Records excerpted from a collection
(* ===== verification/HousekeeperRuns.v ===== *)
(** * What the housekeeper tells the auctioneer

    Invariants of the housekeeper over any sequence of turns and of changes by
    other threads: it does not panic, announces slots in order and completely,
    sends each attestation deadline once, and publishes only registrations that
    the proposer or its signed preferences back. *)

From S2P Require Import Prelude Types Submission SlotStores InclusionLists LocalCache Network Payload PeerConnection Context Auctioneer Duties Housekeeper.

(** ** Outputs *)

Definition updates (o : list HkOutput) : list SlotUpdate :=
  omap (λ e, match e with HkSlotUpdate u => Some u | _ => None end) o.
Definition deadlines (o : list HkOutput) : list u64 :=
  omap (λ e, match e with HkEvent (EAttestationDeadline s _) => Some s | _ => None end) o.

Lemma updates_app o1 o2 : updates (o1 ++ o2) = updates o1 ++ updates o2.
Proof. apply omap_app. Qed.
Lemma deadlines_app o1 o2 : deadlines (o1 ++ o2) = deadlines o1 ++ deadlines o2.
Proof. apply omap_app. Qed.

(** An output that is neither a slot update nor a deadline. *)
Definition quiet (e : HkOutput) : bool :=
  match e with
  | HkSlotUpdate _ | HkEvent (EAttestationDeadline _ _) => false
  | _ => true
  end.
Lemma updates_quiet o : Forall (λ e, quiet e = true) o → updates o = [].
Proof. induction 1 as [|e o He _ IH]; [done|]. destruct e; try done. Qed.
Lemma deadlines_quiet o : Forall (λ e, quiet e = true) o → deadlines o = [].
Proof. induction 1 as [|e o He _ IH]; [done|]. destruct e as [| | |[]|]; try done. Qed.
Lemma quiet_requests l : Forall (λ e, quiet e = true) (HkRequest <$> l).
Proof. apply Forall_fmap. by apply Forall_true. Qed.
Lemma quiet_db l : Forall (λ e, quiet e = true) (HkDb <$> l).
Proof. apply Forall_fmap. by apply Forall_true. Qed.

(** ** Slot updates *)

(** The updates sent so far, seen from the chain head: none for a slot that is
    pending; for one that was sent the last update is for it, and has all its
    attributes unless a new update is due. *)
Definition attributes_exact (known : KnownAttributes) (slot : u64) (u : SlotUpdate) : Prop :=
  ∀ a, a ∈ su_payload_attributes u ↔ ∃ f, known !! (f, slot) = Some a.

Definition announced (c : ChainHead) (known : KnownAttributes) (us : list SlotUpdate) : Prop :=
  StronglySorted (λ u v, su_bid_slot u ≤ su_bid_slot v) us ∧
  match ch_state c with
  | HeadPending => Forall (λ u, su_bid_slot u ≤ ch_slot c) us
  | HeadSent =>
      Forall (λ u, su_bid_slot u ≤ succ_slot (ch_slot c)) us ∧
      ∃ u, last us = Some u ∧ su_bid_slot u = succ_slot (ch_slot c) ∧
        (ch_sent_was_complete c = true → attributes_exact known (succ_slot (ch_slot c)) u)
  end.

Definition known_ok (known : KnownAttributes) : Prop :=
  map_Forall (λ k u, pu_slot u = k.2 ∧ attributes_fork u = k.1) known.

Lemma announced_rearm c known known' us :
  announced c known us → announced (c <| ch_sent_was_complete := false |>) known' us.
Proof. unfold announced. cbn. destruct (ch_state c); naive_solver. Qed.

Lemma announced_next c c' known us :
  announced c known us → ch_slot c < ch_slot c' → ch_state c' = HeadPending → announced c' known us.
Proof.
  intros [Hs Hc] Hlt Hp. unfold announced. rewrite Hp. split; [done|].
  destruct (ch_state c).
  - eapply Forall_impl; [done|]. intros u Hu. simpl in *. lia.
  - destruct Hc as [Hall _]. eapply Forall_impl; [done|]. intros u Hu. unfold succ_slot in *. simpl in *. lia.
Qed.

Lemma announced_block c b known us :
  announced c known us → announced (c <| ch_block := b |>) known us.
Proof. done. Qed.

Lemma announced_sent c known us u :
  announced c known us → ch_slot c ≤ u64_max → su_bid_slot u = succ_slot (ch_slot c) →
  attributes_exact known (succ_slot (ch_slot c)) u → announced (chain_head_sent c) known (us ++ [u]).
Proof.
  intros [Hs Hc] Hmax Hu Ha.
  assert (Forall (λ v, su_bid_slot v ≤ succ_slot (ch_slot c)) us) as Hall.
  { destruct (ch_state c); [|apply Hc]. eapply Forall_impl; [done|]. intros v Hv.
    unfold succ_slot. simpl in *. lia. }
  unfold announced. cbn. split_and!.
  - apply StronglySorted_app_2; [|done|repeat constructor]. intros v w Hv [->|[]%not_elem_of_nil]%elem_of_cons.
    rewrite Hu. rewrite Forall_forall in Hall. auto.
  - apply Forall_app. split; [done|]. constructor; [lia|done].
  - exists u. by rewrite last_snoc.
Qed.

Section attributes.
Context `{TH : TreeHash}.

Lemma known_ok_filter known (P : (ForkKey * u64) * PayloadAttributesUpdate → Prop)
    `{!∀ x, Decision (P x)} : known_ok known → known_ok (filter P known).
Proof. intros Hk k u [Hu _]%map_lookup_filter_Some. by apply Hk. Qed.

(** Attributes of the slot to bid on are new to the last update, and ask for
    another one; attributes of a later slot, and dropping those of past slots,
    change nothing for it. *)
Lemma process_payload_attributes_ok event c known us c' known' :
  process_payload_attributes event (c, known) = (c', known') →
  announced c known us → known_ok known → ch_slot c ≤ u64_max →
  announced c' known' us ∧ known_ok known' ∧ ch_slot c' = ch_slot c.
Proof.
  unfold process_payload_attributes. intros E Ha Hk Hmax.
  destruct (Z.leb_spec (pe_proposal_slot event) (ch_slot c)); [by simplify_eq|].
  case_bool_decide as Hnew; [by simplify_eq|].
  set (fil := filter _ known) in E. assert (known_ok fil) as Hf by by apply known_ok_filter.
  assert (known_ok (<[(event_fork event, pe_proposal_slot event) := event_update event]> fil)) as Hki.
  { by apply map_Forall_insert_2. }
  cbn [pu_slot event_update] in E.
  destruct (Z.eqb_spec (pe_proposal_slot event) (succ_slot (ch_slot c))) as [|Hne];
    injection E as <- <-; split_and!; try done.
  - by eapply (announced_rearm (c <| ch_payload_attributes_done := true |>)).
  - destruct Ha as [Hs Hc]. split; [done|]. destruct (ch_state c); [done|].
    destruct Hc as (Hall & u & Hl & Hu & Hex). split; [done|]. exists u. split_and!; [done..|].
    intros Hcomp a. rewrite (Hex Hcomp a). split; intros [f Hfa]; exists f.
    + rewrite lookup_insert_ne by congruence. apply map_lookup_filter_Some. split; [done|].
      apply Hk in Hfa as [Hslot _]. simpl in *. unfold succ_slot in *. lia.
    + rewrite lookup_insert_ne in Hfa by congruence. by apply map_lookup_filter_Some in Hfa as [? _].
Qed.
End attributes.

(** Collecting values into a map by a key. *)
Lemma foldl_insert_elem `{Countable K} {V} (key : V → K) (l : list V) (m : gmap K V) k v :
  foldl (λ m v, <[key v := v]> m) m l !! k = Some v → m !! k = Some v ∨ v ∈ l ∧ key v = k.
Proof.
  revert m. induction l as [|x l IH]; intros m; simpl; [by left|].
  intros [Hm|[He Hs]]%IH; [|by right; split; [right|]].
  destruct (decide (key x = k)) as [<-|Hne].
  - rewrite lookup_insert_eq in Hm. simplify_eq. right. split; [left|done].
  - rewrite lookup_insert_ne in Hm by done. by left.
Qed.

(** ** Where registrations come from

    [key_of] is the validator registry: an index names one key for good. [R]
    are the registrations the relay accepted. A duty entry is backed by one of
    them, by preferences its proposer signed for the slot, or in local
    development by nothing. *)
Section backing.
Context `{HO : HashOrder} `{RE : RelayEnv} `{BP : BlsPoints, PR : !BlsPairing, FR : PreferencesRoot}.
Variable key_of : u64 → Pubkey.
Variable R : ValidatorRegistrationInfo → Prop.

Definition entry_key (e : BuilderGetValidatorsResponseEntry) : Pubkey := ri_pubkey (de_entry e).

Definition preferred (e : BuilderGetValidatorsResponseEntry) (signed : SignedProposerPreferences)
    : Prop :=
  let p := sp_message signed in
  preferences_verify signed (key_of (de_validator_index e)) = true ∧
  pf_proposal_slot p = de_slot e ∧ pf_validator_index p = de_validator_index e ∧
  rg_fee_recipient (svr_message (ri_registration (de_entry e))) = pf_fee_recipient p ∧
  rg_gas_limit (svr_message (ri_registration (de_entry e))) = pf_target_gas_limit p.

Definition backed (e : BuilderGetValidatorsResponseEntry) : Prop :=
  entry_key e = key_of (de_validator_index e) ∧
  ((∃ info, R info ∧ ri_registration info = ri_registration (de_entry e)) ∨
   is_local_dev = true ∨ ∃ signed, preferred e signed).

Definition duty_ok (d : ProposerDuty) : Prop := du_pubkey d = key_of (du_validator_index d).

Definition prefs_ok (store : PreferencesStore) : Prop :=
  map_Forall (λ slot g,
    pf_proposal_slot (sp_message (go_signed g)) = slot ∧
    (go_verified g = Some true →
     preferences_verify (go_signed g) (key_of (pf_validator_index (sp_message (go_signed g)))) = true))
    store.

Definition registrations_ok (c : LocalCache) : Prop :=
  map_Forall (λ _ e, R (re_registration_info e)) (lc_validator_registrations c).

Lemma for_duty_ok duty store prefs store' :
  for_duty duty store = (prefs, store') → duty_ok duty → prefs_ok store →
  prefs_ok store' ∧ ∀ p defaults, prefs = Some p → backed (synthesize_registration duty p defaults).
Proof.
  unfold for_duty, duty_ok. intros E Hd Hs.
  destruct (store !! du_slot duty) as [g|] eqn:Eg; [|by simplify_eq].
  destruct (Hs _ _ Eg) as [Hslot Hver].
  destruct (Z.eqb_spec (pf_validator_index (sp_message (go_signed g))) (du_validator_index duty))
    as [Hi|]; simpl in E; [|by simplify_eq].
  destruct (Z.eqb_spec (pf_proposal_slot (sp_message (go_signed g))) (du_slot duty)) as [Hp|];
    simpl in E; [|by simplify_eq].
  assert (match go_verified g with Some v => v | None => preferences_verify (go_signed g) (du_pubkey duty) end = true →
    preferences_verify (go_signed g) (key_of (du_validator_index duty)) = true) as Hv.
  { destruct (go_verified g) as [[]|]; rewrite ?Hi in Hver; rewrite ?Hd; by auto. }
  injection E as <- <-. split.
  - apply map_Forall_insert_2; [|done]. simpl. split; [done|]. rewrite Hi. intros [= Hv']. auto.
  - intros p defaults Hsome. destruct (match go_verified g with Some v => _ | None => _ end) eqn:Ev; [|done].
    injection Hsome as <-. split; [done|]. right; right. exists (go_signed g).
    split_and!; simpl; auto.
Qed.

**YOUR INSTRUCTIONS:** For each line in the data above that contains the string "Hslot", extract the line.

**TASK ANSWER:**
      apply Hk in Hfa as [Hslot _]. simpl in *. unfold succ_slot in *. lia.
  destruct (Hs _ _ Eg) as [Hslot Hver].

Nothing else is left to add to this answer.